Probably, we were missing it, Acheson says.
Here’s one theory for how: When those whole carcasses are tested, they’ve just been chilled to 40 degrees. But in the next stage of processing, when they’re cut up into parts, they warm up about 10 degrees. That warmth may release salmonella that was trapped in skin pores of the chilled carcass.
If any salmonella bacteria are present, the process of cutting up the carcass may spread the microbes around, contaminating lots of chicken parts.
No matter how the salmonella got there, though, Foster Farms had to figure out a way to get rid of them, because the USDA was threatening to close three of the company’s plants. “We had 72 hours to respond to that, to come up with a plan to control salmonella prevalence on parts,” says O’Connor.
Foster Farms brought in outside safety advisors, including Acheson, the former FDA official, who now works as a consultant to food companies. Together, they embarked on a search for the cause of their problem.
They tested slaughtered chickens, and picked up a clue. Birds that grew up on some farms were much more likely to carry salmonella than birds from other farms.
This is why Bob O’Connor has brought me to this farm near Merced. “This particular farm seemed to have more prevalence for salmonella,” he says.
So the company started testing everywhere for salmonella. Some experts thought the bacteria might be invading the chicken houses from outside, carried by mice or wild birds or beetles. So the company tested for salmonella on the dirt near the houses, and in the green, irrigated fields nearby.
“Those are vineyards, right there,” O’Connor says, gesturing toward toward one field. “Those are almond orchards over there. That’s where we went. We literally drag-swabbed through that orchard, through that vineyard.”
But they discovered that the further they moved from the chicken house, the less salmonella they found. The contamination, in fact, was concentrated in the houses.

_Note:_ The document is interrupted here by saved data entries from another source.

(* ===== verification/Download.v ===== *)
(** * A download session ([src/session/mod.rs], [try_resume_download] of [src/session/resume.rs])

    Where the output goes, what the first requests show, and which transfer is run:
    one that continues a stored state or a fresh one, over one or several
    connections.  The results of the requests, the current directory and the length
    of the local file are inputs. *)

From S2P Require Import Prelude RustStr Errors PieceMap Flow Retry Response RangeValidate Control Resume Checkpoint Filename Checksum OutputFile Config Single.

(** ** Paths *)

(** [Path::is_absolute] and [Path::join] on Unix *)
Definition is_absolute (path : rstr) : bool := match path with 47 :: _ => true | _ => false end.

Definition join (base path : rstr) : rstr :=
  if is_absolute path then path
  else match last base with
       | None => path
       | Some c => if c =? 47 then base ++ path else base ++ 47 :: path
       end.

(** [PathBuf::push] of the components, one after the other. *)
Definition path_of (parts : list rstr) : rstr := fold_left join parts [].

Definition resolve_output_dir (cwd : result rstr IoErrorKind) (spec : DownloadSpec) : result rstr DownloadError :=
  match cwd with
  | Err kind => Err (Io kind)
  | Ok cwd => let dir := default cwd (ds_output_dir spec) in if is_absolute dir then Ok dir else Ok (join cwd dir)
  end.

Definition resolve_static_output_path (cwd : result rstr IoErrorKind) (spec : DownloadSpec)
    : result (option rstr) DownloadError :=
  match ds_output_path spec with
  | None => Ok None
  | Some output_path =>
      if is_absolute output_path then
        if bool_decide (is_Some (ds_output_dir spec)) then
          Err (InvalidConfig (str "output_path must be relative when output_dir is set"))
        else Ok (Some output_path)
      else
        match sanitize_relative_path output_path with
        | None => Err (InvalidConfig (str "output_path must be a relative path without root prefixes or parent traversal"))
        | Some relative =>
            match resolve_output_dir cwd spec with
            | Err e => Err e
            | Ok dir => Ok (Some (join dir (path_of relative)))
            end
        end
  end.

Definition resolve_auto_output_path (path_segments : rstr -> option (list rstr)) (cwd : result rstr IoErrorKind)
    (spec : DownloadSpec) (meta : ResponseMeta) (request_url : rstr) : result rstr DownloadError :=
  match resolve_output_dir cwd spec with
  | Err e => Err e
  | Ok dir => Ok (join dir (detect_filename path_segments (content_disposition meta) request_url))
  end.

(** ** Requests *)

(** A request with its retries: the clock when it starts and what each attempt
    meets. *)
Definition Call : Type := Z * (nat -> Attempt HttpResponse).

Definition requested (spec : DownloadSpec) (call : Call) : result HttpResponse DownloadError :=
  let r := ds_retry spec in
  match retry_with_backoff (rc_max_retries r) (rc_base_delay r) (rc_max_delay r) (rc_max_elapsed r) (fst call) (snd call)
          (Z.to_nat (rc_max_retries r) + 1) with
  | Some (result, _) => result
  | None => Err ChannelClosed
  end.

(** The fuel is enough. *)
Lemma requested_ends spec call :
  0 <= rc_max_retries (ds_retry spec) <= 2 ^ 32 - 1 ->
  exists n, retry_with_backoff (rc_max_retries (ds_retry spec)) (rc_base_delay (ds_retry spec)) (rc_max_delay (ds_retry spec))
    (rc_max_elapsed (ds_retry spec)) (fst call) (snd call) (Z.to_nat (rc_max_retries (ds_retry spec)) + 1) =
  Some (requested spec call, n).
Proof.
  intros Hr. unfold requested, retry_with_backoff.
  destruct (retry_loop_spec (snd call) (Z.to_nat (rc_max_retries (ds_retry spec))) (Z.to_nat (rc_max_retries (ds_retry spec)) + 1)
    (retry_new (rc_max_retries (ds_retry spec)) (rc_base_delay (ds_retry spec)) (rc_max_delay (ds_retry spec))
       (rc_max_elapsed (ds_retry spec)) (fst call)) 0) as (r & n & E & _); simpl; try lia.
  rewrite E. by exists n.
Qed.

(** The requests a session may send before the transfer. *)
Record Requests := mkRequests {
  rq_probe : Z -> Z -> Call;
  rq_get : Call;
  rq_refetch : Call;
  rq_resume : Z -> Z -> Call;
  rq_final_url : result rstr DownloadError;
}.

Inductive FreshResponseSource := RangeProbe | FallbackGet.

Definition probe_end (spec : DownloadSpec) : Z := sat_sub64 (cf_piece_size (ds_scheduling spec)) 1.

Definition probe_or_fallback_get (spec : DownloadSpec) (rq : Requests)
    : result (HttpResponse * FreshResponseSource) DownloadError :=
  let fallback := match requested spec (rq_get rq) with Ok response => Ok (response, FallbackGet) | Err e => Err e end in
  if 1 <? ds_max_connections spec then
    match requested spec (rq_probe rq 0 (probe_end spec)) with
    | Ok response => Ok (response, RangeProbe)
    | Err error => if should_abort_range_probe_fallback error then Err error else fallback
    end
  else fallback.

Definition retry_plain_get (spec : DownloadSpec) (rq : Requests) : result HttpResponse DownloadError :=
  requested spec (rq_refetch rq).

(** ** Which transfer is run *)

(** The arguments of [run_multi_worker] and [run_single_with_retry]. *)
Inductive Transfer :=
| TransferMulti (meta : ResponseMeta) (total_size : Z) (piece_map : PieceMap) (probe : HttpResponse) (probe_piece : nat)
| TransferSingle (response : HttpResponse) (start_offset : Z) (total_size : option Z).

Definition fresh_single (response : HttpResponse) : Transfer :=
  TransferSingle response 0 (single_response_total_size (rsp_status response) (rsp_meta response)).

(** [run_fresh_from_response], up to the transfer. *)
Definition fresh_transfer (spec : DownloadSpec) (rq : Requests) (response : HttpResponse) (source : FreshResponseSource)
    : result Transfer DownloadError :=
  match source with
  | RangeProbe =>
      if 1 <? ds_max_connections spec then
        match validate_range_response (rsp_status response) (rsp_retry_after response) (rsp_meta response) FreshProbe
                (mkExpected 0 (probe_end spec) None) with
        | Err e => Err e
        | Ok Accept =>
            match content_range_total (rsp_meta response) with
            | None => Err (TaskFailed (str "fresh probe validation requires a total size"))
            | Some total_size =>
                if cf_min_split_size (ds_scheduling spec) <? total_size then
                  Ok (TransferMulti (rsp_meta response) total_size (PieceMap_new total_size (cf_piece_size (ds_scheduling spec)))
                        response 0)
                else if negb (range_probe_response_covers_full_file (rsp_meta response)) then
                  match retry_plain_get spec rq with Ok response => Ok (fresh_single response) | Err e => Err e end
                else Ok (fresh_single response)
            end
        | Ok (FallbackToSingle RangeNotSupported) => Ok (fresh_single response)
        | Ok (FallbackToSingle EncodedResponse) =>
            match retry_plain_get spec rq with Ok response => Ok (fresh_single response) | Err e => Err e end
        end
      else Ok (fresh_single response)
  | FallbackGet => Ok (fresh_single response)
  end.

Section Session.
  Context `{RawBits} `{Codec} (path_segments : rstr -> option (list rstr)).

Definition resume_spec (spec : DownloadSpec) : ResumeSpec :=
  mkResumeSpec (cf_resume (ds_storage spec)) (ds_max_connections spec) (cf_file_allocation (ds_storage spec)).

Definition probe_result (r : result HttpResponse DownloadError) : ProbeResult :=
  match r with Ok response => Ok (rsp_status response, rsp_retry_after response, rsp_meta response) | Err e => Err e end.

(** [try_resume_download], up to the transfer: [None]: the download starts afresh.
    The result of deleting the control file is ignored. *)
Definition try_resume_download (spec : DownloadSpec) (rq : Requests) (file_len : result Z IoErrorKind) (output_path : rstr) (fs : Fs)
    : result (option Transfer) DownloadError * Fs :=
  let path := control_path output_path in
  let '(loaded, fs) := if cf_resume (ds_storage spec) then load_sync_with_hints path fs else (Err (Io NotFound), fs) in
  let send a b := requested spec (rq_resume rq a b) in
  let '(plan, delete) := try_resume (resume_spec spec) loaded file_len (fun a b => probe_result (send a b)) in
  let fs := if delete then snd (delete_control path fs) else fs in
  match plan, loaded with
  | ResumedMulti piece_map probe_piece, Ok (ctrl, _) =>
      let '(start, end_) := piece_range piece_map probe_piece in
      match send start (end_ ⊖ 1), rq_final_url rq with
      | Ok response, Ok _ =>
          (Ok (Some (TransferMulti (rsp_meta response) (ctrl_total_size ctrl) piece_map response probe_piece)), fs)
      | Ok _, Err e | Err e, _ => (Err e, fs)
      end
  | ResumedSingle start, Ok (ctrl, _) =>
      match send start (ctrl_total_size ctrl ⊖ 1), rq_final_url rq with
      | Ok response, Ok _ => (Ok (Some (TransferSingle response start (Some (ctrl_total_size ctrl)))), fs)
      | Ok _, Err e | Err e, _ => (Err e, fs)
      end
  | _, _ => (Ok None, fs)
  end.

(** [run_download_inner], up to the transfer. *)
Definition select_transfer (spec : DownloadSpec) (rq : Requests) (cwd : result rstr IoErrorKind)
    (file_len : rstr -> result Z IoErrorKind) (fs : Fs) : result (rstr * Transfer) DownloadError * Fs :=
  match resolve_static_output_path cwd spec with
  | Err e => (Err e, fs)
  | Ok (Some output_path) =>
      match try_resume_download spec rq (file_len output_path) output_path fs with
      | (Err e, fs) => (Err e, fs)
      | (Ok (Some transfer), fs) => (Ok (output_path, transfer), fs)
      | (Ok None, fs) =>
          (match probe_or_fallback_get spec rq with
           | Err e => Err e
           | Ok (response, source) =>
               match rq_final_url rq with
               | Err e => Err e
               | Ok _ => match fresh_transfer spec rq response source with Ok t => Ok (output_path, t) | Err e => Err e end
               end
           end, fs)
      end
  | Ok None =>
      match probe_or_fallback_get spec rq with
      | Err e => (Err e, fs)
      | Ok (response, source) =>
          match rq_final_url rq with
          | Err e => (Err e, fs)
          | Ok request_url =>
              match resolve_auto_output_path path_segments cwd spec (rsp_meta response) request_url with
              | Err e => (Err e, fs)
              | Ok output_path =>
                  match try_resume_download spec rq (file_len output_path) output_path fs with
                  | (Err e, fs) => (Err e, fs)
                  | (Ok (Some transfer), fs) => (Ok (output_path, transfer), fs)
                  | (Ok None, fs) =>
                      (match fresh_transfer spec rq response source with Ok t => Ok (output_path, t) | Err e => Err e end, fs)
                  end
              end
          end
      end
  end.
End Session.

(** ** The result of a download *)

(** [run_download]: the transfer's result, then the verification of the file it
    has written. *)
Definition run_download `{Hashes} (spec : DownloadSpec) (transferred : result unit DownloadError)
    (stop : nat -> option DownloadError) (reads : nat -> result nat IoErrorKind) (opened : result (list Z) IoErrorKind)
    : option (result unit DownloadError) :=
  match transferred with
  | Err error => Some (Err error)
  | Ok _ =>
      match cf_checksum (ds_storage spec) with
      | Some expected => verify_checksum stop reads opened expected
      | None => Some (Ok tt)
      end
  end.

(** ** The arguments of the transfers *)

Section Transfers.
  Context (spec : DownloadSpec) (request_url output_path : rstr) (has_parent : bool).

Definition session_budget : MemoryBudget := MemoryBudget_new (Z.to_nat (cf_memory_budget (ds_storage spec))).

Definition single_spec : SingleSpec :=
  mkSingleSpec request_url output_path has_parent (cf_resume (ds_storage spec)) (cf_file_allocation (ds_storage spec))
    (cf_autosave_sync_every (ds_storage spec)) session_budget.

Definition save_context (meta : ResponseMeta) (total_size : Z) : SaveContext :=
  mkSaveContext request_url total_size (etag meta) (last_modified meta) output_path (cf_autosave_sync_every (ds_storage spec)).

(** The output file of a transfer over several connections. *)
Definition open_output (piece_map : PieceMap) (total_size : Z) : DiskM unit :=
  if (0 <? completed_pieces piece_map)%nat then open_existing_file
  else create_output_file has_parent (Some total_size) (cf_file_allocation (ds_storage spec)).

Definition session_retry (now : Z) : RetryState :=
  let r := ds_retry spec in retry_new (rc_max_retries r) (rc_base_delay r) (rc_max_delay r) (rc_max_elapsed r) now.
End Transfers.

It seems that once salmonella bacteria got established inside those houses, they stayed there, and infected each new flock of chickens that came to live there. “So the interventions that we did for broilers were to really focus on cleaning up the houses themselves,” O’Connor says. “The whole entire house was soaped down. Then you disinfect it. And then you let it sit. We let these farms sit for about six weeks without any birds in them.”
Foster Farms did a lot of other things, too. It made sure that the breeding hens in their hatcheries were salmonella-free, because if those hens have salmonella, their children will, too. The company put more money into vaccination, and spent more time washing equipment in processing plants.

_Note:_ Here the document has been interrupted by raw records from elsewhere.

(* ===== verification/DownloadInv.v ===== *)
(** * Invariants of download sessions

    What the storage promises between sessions, and that each session -- resumed or
    fresh, over one connection or several, successful or not -- keeps the promise. *)

From S2P Require Import Prelude RustStr Errors PieceMap Segment Scheduler SchedInv SchedSpec Cache Writer WriterInv WriterProps WriterRun Flow Retry Response RangeValidate Control Resume Checkpoint Checksum OutputFile Config Workers Sessions Multi WriterStream Single SingleInv SingleProps Download.

(** ** Piece maps *)

Lemma no_pieces_no_bits pm : PieceMap_wf pm -> completed_pieces pm = 0%nat -> forall i, bit pm i = false.
Proof.
  intros W E i. destruct (bit pm i) eqn:B; [|done]. exfalso. pose proof (bit_lt _ _ W B) as Hi.
  rewrite (wf_pieces _ W) in E. unfold pieces_done in E.
  assert (forall n f, nsum f n = 0%nat -> forall j, (j < n)%nat -> f j = 0%nat) as Hz.
  { clear. induction n as [|n IH]; intros f E j Hj; simpl in *; [lia|].
    destruct (Nat.eq_dec j n) as [->|]; [lia|]. apply IH; lia. }
  specialize (Hz _ _ E i Hi). cbv beta in Hz. by rewrite B in Hz.
Qed.

(** A map of at most one piece has all of its bytes or none. *)
Lemma one_piece_bytes pm :
  PieceMap_wf pm -> (piece_count pm <= 1)%nat ->
  completed_bytes pm = 0 \/ (bit pm 0 = true /\ completed_bytes pm = total_size pm /\ total_size pm <= piece_size pm).
Proof.
  intros W Hc. rewrite (wf_bytes _ W). unfold bytes_done. destruct (piece_count pm) as [|[|n]] eqn:Ec; [by left| |lia].
  simpl. destruct (bit pm 0) eqn:B; [right|left; lia]. pose proof (wf_count _ W) as C. rewrite Ec in C.
  destruct (wf_geometry _ W) as (G1 & G2 & _). unfold count_of in C.
  pose proof (div_ceil_spec (total_size pm) (piece_size pm) G2 G1) as D. assert (div_ceil (total_size pm) (piece_size pm) = 1) by lia.
  unfold piece_hi, piece_lo. split_and!; [done|lia|lia].
Qed.

(** ** Files between sessions *)

Definition safe_in (obj : Z -> Z) (f : FileState) (b : Z) : Prop := durable f b = Some (obj b) /\ contents f b = Some (obj b).

(** A file that is opened again, after a crash or not: each byte is the synced one
    or the one last written, and what was synced and not changed since still is.  A
    truncated file stays truncated. *)
Record Reopened (f f' : FileState) : Prop := {
  ro_contents : forall b, contents f' b = contents f b \/ contents f' b = durable f b;
  ro_durable : forall b, durable f b = contents f b -> durable f' b = contents f' b;
  ro_plain : plain f';
}.

Lemma reopened_safe obj f f' b : Reopened f f' -> safe_in obj f b -> safe_in obj f' b.
Proof.
  intros [R1 R2 _] [H1 H2]. assert (contents f' b = Some (obj b)) as Hc by (destruct (R1 b); congruence).
  split; [|done]. rewrite R2; congruence.
Qed.

(** The length of a file: no byte behind it, and a last byte. *)
Definition has_length (f : FileState) (n : Z) : Prop :=
  (forall b, is_Some (contents f b) -> b < n) /\ (0 < n -> is_Some (contents f (n - 1))).

Lemma empty_length f n : Reopened empty_file f -> has_length f n -> n <= 0.
Proof.
  intros [R _ _] [_ Hn]. destruct (Z.le_gt_cases n 0); [done|]. destruct (Hn ltac:(lia)) as [v Hv].
  destruct (R (n - 1)) as [E|E]; rewrite Hv in E; done.
Qed.

Section Sessions.
  Context `{RawBits} `{Codec} (spec : DownloadSpec) (out : rstr) (has_parent : bool).
  Context (objects : ResponseMeta -> Z -> Z) (served delivers : ResponseMeta -> Prop).

(** ** The promise *)

Definition control_in (fs : Fs) (snap : ControlSnapshot) : Prop :=
  exists g h, fs_files fs !! control_path out = Some g /\ parse_control (fs_data g) = Ok (snap, h).

(** The checkpoint describes an object the server has, and the bytes it promises
    are there: those of its pieces, or those before its offset. *)
Record Kept_promise (f : FileState) (snap : ControlSnapshot) (meta : ResponseMeta) : Prop := {
  kp_delivers : delivers meta;
  kp_etag : etag meta = ctrl_etag snap;
  kp_modified : last_modified meta = ctrl_last_modified snap;
  kp_total : 0 <= ctrl_total_size snap < u64_max;
  kp_multi : (1 < ctrl_piece_count snap)%nat ->
    1 < ds_max_connections spec /\ ctrl_ok snap /\ SnapBytes (safe_in (objects meta) f) snap;
  kp_single : (ctrl_piece_count snap <= 1)%nat -> safe_upto (objects meta) f (ctrl_downloaded_bytes snap);
}.

Definition Promise (f : FileState) (fs : Fs) : Prop :=
  forall snap, control_in fs snap -> exists meta, Kept_promise f snap meta.

(** An empty file next to a checkpoint of a single stream: the checkpoint will be
    refused for the file's length. *)
Definition Blank (f : FileState) (fs : Fs) : Prop :=
  f = empty_file /\ forall snap, control_in fs snap -> (ctrl_piece_count snap <= 1)%nat.

Definition Storage_ok (f : FileState) (fs : Fs) : Prop := Promise f fs \/ Blank f fs.

Lemma promise_reopened f f' fs : Promise f fs -> Reopened f f' -> Promise f' fs.
Proof.
  intros HP R snap Hs. destruct (HP snap Hs) as [meta [K1 K2 K3 K4 K5 K6]]. exists meta. split; try done.
  - intros Hc. destruct (K5 Hc) as (? & ? & HB). split_and!; [done|done|]. apply (SnapBytes_mono _ _ _ (fun b => reopened_safe _ f f' b R) HB).
  - intros Hc b Hb. apply (reopened_safe _ f f' b R). by apply K6.
Qed.

(** ** The server *)

Record Server_ok : Prop := {
  so_same : forall meta baseline total, delivers meta -> delivers baseline ->
    metadata_matches_baseline meta baseline total = true -> objects meta = objects baseline;
  so_total : forall meta total, delivers meta -> content_range_total meta = Some total ->
    0 <= total < u64_max /\ total + cf_piece_size (ds_scheduling spec) <= 2 ^ 64;
  so_small_single : forall url meta total k n payload, served meta ->
    serialize_v2 (with_downloaded n (single_snapshot_template url total k meta)) default_hints = Ok payload -> blen payload < 2 ^ 32;
  so_small_multi : forall url meta total s payload, delivers meta ->
    serialize_v2 (freeze (save_context spec url out meta total) s).1.1 (freeze (save_context spec url out meta total) s).1.2 = Ok payload ->
    blen payload < 2 ^ 32;
}.

Lemma accepted_same snap meta meta0 :
  Server_ok -> delivers meta -> delivers meta0 -> etag meta0 = ctrl_etag snap -> last_modified meta0 = ctrl_last_modified snap ->
  validate_metadata meta snap = true -> objects meta = objects meta0.
Proof.
  intros V D D0 Ee Em E. apply (so_same V meta meta0 (Some (ctrl_total_size snap)) D D0).
  unfold validate_metadata in E. rewrite !andb_true_iff in E. destruct E as [[E1 E2] E3].
  unfold metadata_matches_baseline. rewrite Ee, Em, E2, E3. simpl.
  destruct (content_range_total meta) as [t|]; [|done]. apply Z.eqb_eq in E1. subst t. by apply bool_decide_eq_true_2.
Qed.

(** ** Several connections *)

(** A transfer over several connections is begun on pieces that are there; the
    control file, if there is one, describes these pieces. *)
Record Multi_begin (f : FileState) (fs : Fs) (meta : ResponseMeta) (total : Z) (pm : PieceMap) : Prop := {
  mb_delivers : delivers meta;
  mb_connections : 1 < ds_max_connections spec;
  mb_pm : PieceMap_wf pm;
  mb_total : total_size pm = total;
  mb_fits : 0 <= total < u64_max;
  mb_plain : plain f;
  mb_pieces : forall i b, bit pm i = true -> piece_lo (piece_size pm) i <= b < piece_hi (total_size pm) (piece_size pm) i ->
    safe_in (objects meta) f b;
  mb_control : forall snap, control_in fs snap ->
    (1 < ctrl_piece_count snap)%nat /\ ctrl_piece_map snap = pm /\
    exists meta', Kept_promise f snap meta' /\ objects meta' = objects meta;
}.

Lemma snap_bytes_map (P : Z -> Prop) snap pm :
  ctrl_piece_map snap = pm ->
  (forall i b, bit pm i = true -> piece_lo (piece_size pm) i <= b < piece_hi (total_size pm) (piece_size pm) i -> P b) ->
  SnapBytes P snap.
Proof. intros <- HP i b. destruct (ctrl_map_fields snap) as (Et & Es & _). rewrite <- Et, <- Es. apply HP. Qed.

(** The pieces are still there after the file has been opened, or there are none. *)
Lemma opened_pieces f fs meta total pm io r d :
  Multi_begin f fs meta total pm -> open_output spec has_parent pm total (mkDisk f io) = (r, d) ->
  (forall i b, bit pm i = true -> piece_lo (piece_size pm) i <= b < piece_hi (total_size pm) (piece_size pm) i ->
    safe_in (objects meta) (disk_file d) b) /\ (r = Ok tt -> plain (disk_file d)).
Proof.
  intros B E. unfold open_output in E. destruct (Nat.ltb_spec 0 (completed_pieces pm)) as [Hp|Hz].
  - unfold open_existing_file, disk_call in E. simpl in E. pose proof (mb_plain _ _ _ _ _ B) as Pl.
    destruct (default IoOk (head io)); injection E as <- <-; simpl.
    + split; [|done]. intros i b Hi Hb. by apply (mb_pieces _ _ _ _ _ B i b).
    + split; [|done]. intros i b Hi Hb. by apply (mb_pieces _ _ _ _ _ B i b).
  - split; [|intros ->; by apply create_plain in E]. intros i b Hi. rewrite no_pieces_no_bits in Hi; [done|apply B|lia].
Qed.

Lemma promise_moved f fs meta total pm f' :
  Multi_begin f fs meta total pm ->
  (forall i b, bit pm i = true -> piece_lo (piece_size pm) i <= b < piece_hi (total_size pm) (piece_size pm) i ->
    safe_in (objects meta) f' b) -> Promise f' fs.
Proof.
  intros B HP snap Hs. destruct (mb_control _ _ _ _ _ B snap Hs) as (Hc & Em & meta' & [K1 K2 K3 K4 K5 K6] & Eo).
  exists meta'. split; try done; [|lia]. intros _. destruct (K5 Hc) as (? & ? & _). split_and!; [done|done|].
  apply (snap_bytes_map _ snap pm Em). intros i b Hi Hb. rewrite Eo. by apply (HP i b).
Qed.

Section Multi.
  Context (V : Server_ok) (url : rstr) (meta : ResponseMeta) (total : Z) (pm : PieceMap).

Let ctx : SaveContext := save_context spec url out meta total.

Lemma multi_started f fs io d :
  Multi_begin f fs meta total pm -> open_output spec has_parent pm total (mkDisk f io) = (Ok tt, d) ->
  Start ctx (objects meta) pm (disk_file d) fs.
Proof.
  intros B E. destruct (opened_pieces _ _ _ _ _ _ _ _ B E) as [HP Pl]. specialize (Pl eq_refl). split.
  - apply B.
  - apply B.
  - intros b. apply Pl.
  - intros i b Hi Hb. by apply (HP i b).
  - intros g snap h Hg Hp. destruct (mb_control _ _ _ _ _ B snap) as (_ & Em & _); [by exists g, h|].
    apply (snap_bytes_map _ snap pm Em). intros i b Hi Hb. destruct (HP i b Hi Hb). by split.
Qed.

(** The session's own checkpoints keep the promise. *)
Lemma frozen_promise f snap :
  delivers meta -> 1 < ds_max_connections spec -> 0 <= total < u64_max -> Frozen ctx snap ->
  SnapBytes (safe_in (objects meta) f) snap -> Kept_promise f snap meta.
Proof.
  intros D M Ht (s & W & Et & ->) HB. unfold freeze in *. destruct (control_hints s) as [hints s']. simpl in *.
  pose proof (sw_pm _ W) as WP.
  assert (ctrl_ok (mkSnapshot url total (piece_size (piece_map s)) (piece_count (piece_map s)) (to_bitset_bytes (piece_map s))
    (completed_bytes (piece_map s)) (etag meta) (last_modified meta))) as Hok.
  { split; simpl; rewrite <- Et; apply WP. }
  split; try done. intros Hc b Hb. simpl in *.
  destruct (one_piece_bytes _ WP Hc) as [E0|(Hbit & E1 & E2)]; [lia|]. unfold total_of in Et.
  apply (HB 0%nat b); unfold ctrl_piece_map; simpl; rewrite <- Et.
  - by rewrite (bitset_roundtrip (piece_map s) WP).
  - unfold piece_lo, piece_hi. lia.
Qed.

It took months, but it made a big difference. The share of chicken parts that tested positive for salmonella fell from 20 percent to less than five percent.

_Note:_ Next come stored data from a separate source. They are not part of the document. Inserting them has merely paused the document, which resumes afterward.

(* ===== verification/Float64.v ===== *)
(** * Double precision numbers and durations

    Rust's [f64] as the Standard Library's [spec_float] at the format of binary64:
    53 bits of mantissa, exponents below 1024, rounding to nearest, ties to even.  The
    operations compute; no axiom about hardware floats is involved. *)

From Stdlib Require Import Floats.SpecFloat.
From S2P Require Import Prelude.

Definition f64 : Type := spec_float.

(** [n as f64]. *)
Definition f64_of (n : Z) : f64 := binary_normalize 53 1024 n 0 false.

Definition f64_add : f64 -> f64 -> f64 := SFadd 53 1024.
Definition f64_sub : f64 -> f64 -> f64 := SFsub 53 1024.
Definition f64_mul : f64 -> f64 -> f64 := SFmul 53 1024.
Definition f64_div : f64 -> f64 -> f64 := SFdiv 53 1024.
Definition f64_leb : f64 -> f64 -> bool := SFleb.
Definition f64_ltb : f64 -> f64 -> bool := SFltb.

Definition is_nan (x : f64) : bool := match x with S754_nan => true | _ => false end.

(** [f64::max] and [f64::min] answer the other operand for a NaN. *)
Definition f64_max (x y : f64) : f64 := if is_nan x then y else if f64_ltb x y then y else x.
Definition f64_min (x y : f64) : f64 := if is_nan x then y else if f64_ltb y x then y else x.

(** [f64::total_cmp], "less or equal"; a [spec_float] has one NaN, taken as positive. *)
Definition f64_total_le (x y : f64) : bool :=
  match x, y with
  | _, S754_nan => true
  | S754_nan, _ => false
  | S754_zero s1, S754_zero s2 => s1 || negb s2
  | _, _ => SFleb x y
  end.

(** A decimal literal [n / d] of the source: the nearest double. *)
Definition f64_lit (n d : Z) : f64 := f64_div (f64_of n) (f64_of d).

(** Instants and durations are nanoseconds; [Instant::duration_since] saturates at zero. *)
Definition duration_since (now earlier : Z) : Z := Z.max 0 (now - earlier).

Definition NANOS_PER_SEC : Z := 1000000000.

(** [Duration::as_secs_f64] of a duration in nanoseconds. *)
Definition f64_secs (nanos : Z) : f64 :=
  f64_add (f64_of (nanos / NANOS_PER_SEC)) (f64_div (f64_of (nanos mod NANOS_PER_SEC)) (f64_of NANOS_PER_SEC)).

(** Above [2^53] not every integer is a double; ties go to the even number. *)
Example f64_of_rounds :
  f64_of (2 ^ 53 + 1) = f64_of (2 ^ 53) /\ f64_of (2 ^ 53 + 3) = f64_of (2 ^ 53 + 4) /\
  f64_secs 1500000000 = f64_div (f64_of 3) (f64_of 2).
Proof. by vm_compute. Qed.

Acheson says that’s really good. It’s setting a new safety standard for the whole industry.
Others, like Seattle attorney Bill Marler, who makes his living suing companies when their food makes people sick, say it’s not good enough. “The standard is, it’s still OK to have a pathogen on your product that can sicken and kill your customers. And as long as that’s the way it is, we’re always going to limp from outbreak to outbreak to outbreak,” he says.
Marler believes that the FDA should take the same stand against salmonella that it did against another dangerous microbe: disease-causing E. coli.
When the FDA declared these E. coli bacteria illegal adulturants in food, the meat industry complained, but it also found new ways to prevent them from poisoning people. “It used to be 90 percent of my law firm’s revenue, and now it’s nearly zero. It’s a success story,” says Marler.
Eliminating salmonella altogether would be difficult — it’s much more common in the environment than disease-causing E. coli.
So for now, the FDA is asking companies to reduce salmonella contamination, but it’s not requiring chicken meat to be completely salmonella-free.